CLEVELAND — If you’ve been washing your hands a million times a day recently - and face it, who hasn’t? - you may have wondered why soap is so good at getting the job done, when it come to fighting off the COVID-19 coronavirus,.
Scientists, doctors, politicians, and the media have all been saying over the last few months that it’s incredibly important to wash with soap and water for at least 20 seconds, but many people only know that it cleans their hands, and not why.
The science behind soap is pretty straight forward, so let's break it down.
Soap is made of up molecules that have two sides. One side is drawn to water (called "hydrophilic" and one side absolutely hates water (called "hydrophobic").

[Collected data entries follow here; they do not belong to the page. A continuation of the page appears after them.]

(** * Vocabulary of the properties *)

(** A plateau of [x] with edges [l] and [r] that is a local maximum in
    the sense of scipy: inside the array, entered by a rise, left by a
    fall. *)
Definition plateau_peak (x : list Q) (l r : nat) : Prop :=
  (1 <= l <= r)%nat /\ (r + 1 < length x)%nat /\
  nth (l - 1) x 0 < nth l x 0 /\
  (forall k, (l <= k <= r)%nat -> nth k x 0 == nth l x 0) /\
  nth (r + 1) x 0 < nth l x 0.

(** [ps] lists midpoints of plateau peaks of [x], left to right, the
    first plateau starting at [i] or later and each next one after the
    fall of the one before. *)
Inductive peaks_from (x : list Q) : nat -> list nat -> Prop :=
| peaks_nil i : peaks_from x i []
| peaks_cons i l r ps :
    (i <= l)%nat -> plateau_peak x l r -> peaks_from x (r + 2) ps ->
    peaks_from x i (((l + r) / 2)%nat :: ps).


(** The callback returns on every message. *)
Definition quiet (env : Env) : Prop :=
  forall message, progress_callback env message = None.

(** [random()] draws from the unit interval. *)
Definition fair (env : Env) : Prop :=
  forall k, 0 <= random_random env k /\ random_random env k < 1.

(** Duration of the [i]-th interval of a cut-time sequence. *)
Definition interval (cut_times : list Q) (i : nat) : Q :=
  nth (i + 1) cut_times 0 - nth i cut_times 0.

Definition positive_interval (cut_times : list Q) (i : nat) : bool :=
  negb (Qle_bool (interval cut_times i) 0).

(** Indices of the intervals of strictly positive duration. *)
Definition kept (cut_times : list Q) : list nat :=
  filter (positive_interval cut_times) (seq 0 (length cut_times - 1)).

(** Start the sampler picks for a clip of duration [cd] on draw [k]. *)
Definition sampled_start (env : Env) (video_duration cd : Q) (k : nat) : Q :=
  uniform 0 (py_max 0 (video_duration - cd)) (random_random env k).

(** The clips the loop appends for the indices [idx], the first of them
    on draw [k]. *)
Fixpoint planned (env : Env) (video : vclip) (cut_times : list Q)
         (idx : list nat) (k : nat) : list vclip :=
  match idx with
  | [] => []
  | i :: r =>
      if positive_interval cut_times i then
        let cd := interval cut_times i in
        let s := sampled_start env (vduration video) cd k in
        VSubclip video s (s + cd) :: planned env video cut_times r (S k)
      else planned env video cut_times r k
  end.

(** The per-segment messages for the indices [idx]. *)
Definition segment_messages (total_clips : nat) (idx : list nat)
  : list string :=
  map (fun i => clips_message (i + 1) total_clips) idx.

(** The numbers [i + 1] shown in the per-segment messages of a run. *)
Definition numerators (cut_times : list Q) : list nat :=
  map (fun i => (i + 1)%nat) (kept cut_times).

(** The events of a run that nothing interrupts: [js] are the indices
    of the intervals that got a clip, [total] the number of intervals. *)
Definition script (total : nat) (js : list nat) (final_video : vclip)
           (output_path : string) (fps : Q) : list event :=
  [Progress "Calculating STFT..."; Progress "Detecting peak points...";
   Progress "Loading video..."]
  ++ map Progress (segment_messages total js)
  ++ [Progress "Concatenating clips..."; Progress "Merging audio...";
      Progress "Saving video...";
      WriteVideoFile final_video output_path fps "aac" 4;
      Progress "Process completed!";
      ShowInfo "Success" "The video was successfully created!"].

(** The stage order of the status updates. *)
Definition stage_order (total : nat) (js : list nat) : list string :=
  ["Calculating STFT..."; "Detecting peak points..."; "Loading video..."]%string
  ++ segment_messages total js
  ++ ["Concatenating clips..."; "Merging audio..."; "Saving video...";
      "Process completed!"]%string.

(** The messages delivered through the progress callback, in order. *)
Fixpoint progress_of (t : list event) : list string :=
  match t with
  | [] => []
  | Progress m :: r => m :: progress_of r
  | _ :: r => progress_of r
  end.

Definition is_dialog (e : event) : bool :=
  match e with
  | ShowInfo _ _ | ShowError _ _ => true
  | _ => false
  end.

(** A call of [write_videofile], whether it returned or raised. *)
Definition is_write (e : event) : bool :=
  match e with
  | WriteVideoFile _ _ _ _ _ | WriteFailed _ _ => true
  | _ => false
  end.

(** A call of [write_videofile] that returned. *)
Definition is_written (e : event) : bool :=
  match e with
  | WriteVideoFile _ _ _ _ _ => true
  | _ => false
  end.

(** A clip cut from [video] that does not run backwards. *)
Definition cut_of (video : vclip) (c : vclip) : Prop :=
  exists s e, c = VSubclip video s e /\ 0 <= e - s.

(** The mixed track [process_files] sets on the concatenated video:
    the video's own audio and the song cut to the video's duration,
    each at half volume. *)
Definition mixed_track (native : aclip) (audio_path : string)
           (song_len : Q) (final_video : vclip) : aclip :=
  AComposite
    [AVolumex native (1 # 2);
     AVolumex (ASubclip (AudioFile audio_path song_len) 0
                        (vduration final_video)) (1 # 2)].

(** ** Sample runs *)

(** The height bound of the sample runs: the product taken exactly. *)
Definition seven_tenths (m : Q) : Q := m * (7 # 10).

(** A 10 s song of 2560 samples at 256 Hz whose curve peaks at frames 1
    and 3 (2 s and 6 s), a 30 s video with sound, a callback and
    libraries that never raise. *)
Definition demo : Env := {|
  librosa_load := fun _ => inr (2560%nat, 256%positive);
  stft_bass_energy := fun _ => inr [0; 5; 0; 5; 0; 0];
  peak_height := seven_tenths;
  progress_callback := fun _ => None;
  VideoFileClip := fun _ => inr (30, 25, true);
  AudioFileClip := fun _ => inr 10;
  random_random := fun _ => 1 # 2;
  write_videofile := fun _ _ => None;
  messagebox_showinfo := fun _ _ => None
|}.

Definition demo_video : vclip := VideoFile "v.mp4" 30 25 true.

(** The same run, but the window is closed while the file is written:
    the last call of the callback raises. *)
Definition window_closed : Env := {|
  librosa_load := librosa_load demo;
  stft_bass_energy := stft_bass_energy demo;
  peak_height := peak_height demo;
  progress_callback := fun m =>
    if String.eqb m "Process completed!"
    then Some "main thread is not in main loop"%string
    else None;
  VideoFileClip := VideoFileClip demo;
  AudioFileClip := AudioFileClip demo;
  random_random := random_random demo;
  write_videofile := write_videofile demo;
  messagebox_showinfo := messagebox_showinfo demo
|}.

(** The same run, but the encoder fails in the middle of the file. *)
Definition disk_full : Env := {|
  librosa_load := librosa_load demo;
  stft_bass_energy := stft_bass_energy demo;
  peak_height := peak_height demo;
  progress_callback := progress_callback demo;
  VideoFileClip := VideoFileClip demo;
  AudioFileClip := AudioFileClip demo;
  random_random := random_random demo;
  write_videofile := fun _ _ => Some "[Errno 28] No space left on device"%string;
  messagebox_showinfo := messagebox_showinfo demo
|}.

(** The same run, but the video file is missing. *)
Definition no_video : Env := {|
  librosa_load := librosa_load demo;
  stft_bass_energy := stft_bass_energy demo;
  peak_height := peak_height demo;
  progress_callback := progress_callback demo;
  VideoFileClip := fun _ => inl "MoviePy error: the file v.mp4 could not be found!"%string;
  AudioFileClip := AudioFileClip demo;
  random_random := random_random demo;
  write_videofile := write_videofile demo;
  messagebox_showinfo := messagebox_showinfo demo
|}.

(** ** The window: [browse_file] and [start_processing] *)

Module Tk.

(** [entry.delete(first, last)] on the text of an Entry: the characters
    from index [first] up to, not including, index [last] go. *)
Definition delete (first last : nat) (text : string) : string :=
  if (last <=? first)%nat then text
  else (substring 0 first text
        ++ substring last (String.length text - last) text)%string.

(** [entry.insert(index, s)] on the text of an Entry. *)
Definition insert (index : nat) (s text : string) : string :=
  (substring 0 index text ++ s
   ++ substring index (String.length text - index) text)%string.

(** [tk.END] as an index into the text. *)
Definition END (text : string) : nat := String.length text.

End Tk.

(** A file dialog of [tkinter.filedialog], by its arguments. *)
Inductive dialog : Type :=
| askopenfilename (title : string) (filetypes : list (string * string))
| asksaveasfilename (title defaultextension : string)
                    (filetypes : list (string * string)).

(** The dialog [browse_file] opens for [file_type]. *)
Definition dialog_of (file_type : string) : dialog :=
  if String.eqb file_type "audio" then
    askopenfilename "Select Audio File"
      [("MP3 Files", "*.mp3"); ("WAV Files", "*.wav"); ("All Files", "*.*")]%string
  else if String.eqb file_type "video" then
    askopenfilename "Select Video File"
      [("MP4 Files", "*.mp4"); ("AVI Files", "*.avi"); ("All Files", "*.*")]%string
  else
    asksaveasfilename "Save Output File" ".mp4"
      [("MP4 Files", "*.mp4")]%string.

(** [browse_file(entry, file_type)]: [user] is what the dialog returns
    (the empty string when it is cancelled), [entry] the text of the
    Entry before; the result is its text after. *)
Definition browse_file (user : dialog -> string) (entry file_type : string)
  : string :=
  let file_path := user (dialog_of file_type) in
  Tk.insert 0 file_path (Tk.delete 0 (Tk.END entry) entry).

(** Python's [not s] on a string. *)
Definition py_not (s : string) : bool :=
  match s with
  | EmptyString => true
  | String _ _ => false
  end.

(** What [start_processing] does: the warning box, or a thread started
    on [run], given here by what [run] does to the world. *)
Inductive started : Type :=
| showwarning (title message : string)
| Thread (run : world -> world).

(** [start_processing]: the three arguments are the texts of the three
    entries; [env] answers for the libraries and, in its field
    [progress_callback], for [update_progress]. *)
Definition start_processing (env : Env)
           (audio_entry video_entry output_entry : string) : started :=
  let audio_path := audio_entry in
  let video_path := video_entry in
  let output_path := output_entry in
  if py_not audio_path || py_not video_path || py_not output_path then
    showwarning "Missing Information" "Please select all file paths."
  else
    Thread (process_files env audio_path video_path output_path).

(** ** Further vocabulary *)

(** A clip cut from [video], whatever its ends. *)
Definition subclip_of (video : vclip) (c : vclip) : Prop :=
  exists s e, c = VSubclip video s e.


(** The run of [demo] on a video without an audio track. *)
Definition silent_video : Env := {|
  librosa_load := librosa_load demo;
  stft_bass_energy := stft_bass_energy demo;
  peak_height := peak_height demo;
  progress_callback := progress_callback demo;
  VideoFileClip := fun _ => inr (30, 25, false);
  AudioFileClip := AudioFileClip demo;
  random_random := random_random demo;
  write_videofile := write_videofile demo;
  messagebox_showinfo := messagebox_showinfo demo
|}.

(** The run of [demo] on a signal without samples. *)
Definition empty_song : Env := {|
  librosa_load := fun _ => inr (0%nat, 22050%positive);
  stft_bass_energy := fun _ => inr [0];
  peak_height := peak_height demo;
  progress_callback := progress_callback demo;
  VideoFileClip := VideoFileClip demo;
  AudioFileClip := fun _ => inr 0;
  random_random := random_random demo;
  write_videofile := write_videofile demo;
  messagebox_showinfo := messagebox_showinfo demo
|}.

(** Two sample curves: peaks at frames 1 and 3; a plateau at frames 1-2
    and a peak at frame 4. *)
Definition demo_curve : list Q := [0; 5; 0; 5; 0; 0].

Definition plateau_curve : list Q := [0; 5; 5; 0; 9; 1].

(** Two sample cut-time sequences: one with a duplicate, and the one of
    the 10 s song with peaks at 2 s and 6 s. *)
Definition duplicate_cuts : list Q := [0; 1; 1; 2].

Definition ten_second_cuts : list Q := [0; 2; 6; 10].

(** A user who picks the same file in every dialog, and one who cancels
    every dialog. *)
Definition picks (path : string) : dialog -> string := fun _ => path.

Definition cancels : dialog -> string := fun _ => EmptyString.

(** ** The sampler in binary64

    Lines 63, 69 and 70 on the floats of the running program, for the
    one place where rounding shows: the duration of the clip that
    [subclip] returns. *)

Module Binary64.

Import PrimFloat.

Definition py_max (a b : float) : float := if ltb a b then b else a.

(** [random.uniform(a, b)] is [a + (b - a) * self.random()]. *)
Definition uniform (a b u : float) : float := (a + (b - a) * u)%float.



End Binary64.

(** * Properties *)

(** ** Comparisons *)

Lemma Qltb_lt a b : Qltb a b = true <-> a < b.
Proof.
  unfold Qltb. rewrite negb_true_iff, <- not_true_iff_false, Qle_bool_iff.
  split; [apply Qnot_le_lt | apply Qlt_not_le].
Qed.

Lemma Qltb_ge a b : Qltb a b = false <-> b <= a.
Proof.
  unfold Qltb. rewrite negb_false_iff. apply Qle_bool_iff.
Qed.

When mixing soap and water, the molecules get to work by attacking different sections of whatever is being cleaned; the hydrophobic side runs away from the water and attacks oils and other non-H2O compounds such as fats, while the hydrophilic side clings to the water and helps to rinse away the oils and other unfavorable items. This is why soap and water combined do such a good job at cleaning your dishes.
In terms of washing your hands and protecting you from the coronavirus, the interactions are almost exactly the same.
COVID-19 has an outside layer that is made up of what is known as a "membrane of oily lipid molecules," which essentially protect the virus’s insides from being destroyed by water. This is where soap comes in.
The hydrophobic (water hating) side of the soap molecules attach to the outsides of the coronavirus and pull it apart. This exposes the water-soluble (meaning, able to be destroyed by water) insides of COVID-19 to water during a simple hand washing experience. If you're having a hard time picturing this (we get it, science is tough), think of it like a game of "he loves me, he loves me not," where you pull of flower petals until they're all gone, hoping you end on that "he loves me." Except here, the molecules are pulling off pieces of the outer layer of COVID-19 to expose the inside of the virus, which can be destroyed by water.
Eventually after enough time, the soap molecules attach and surround the inner workings of the virus (known as the micelle), and then water is able to wash what is left of the virus away.
Now to the final question: why does this take at least 20 seconds to work?
Simply put, your hand has a lot of cracks and crevices. Viruses thrive on being able to inhabit tiny spaces, which your hands have a lot of.
Washing for 20 seconds gives the soap and water molecules enough time to get into all of the places that you didn’t even know your hand had.
Hand sanitizer also works to kill the virus, thanks to alcohol and a process called denaturing, which kills germs and bacteria.
The key when using hand sanitizer is to make sure it contains at least 60% alcohol.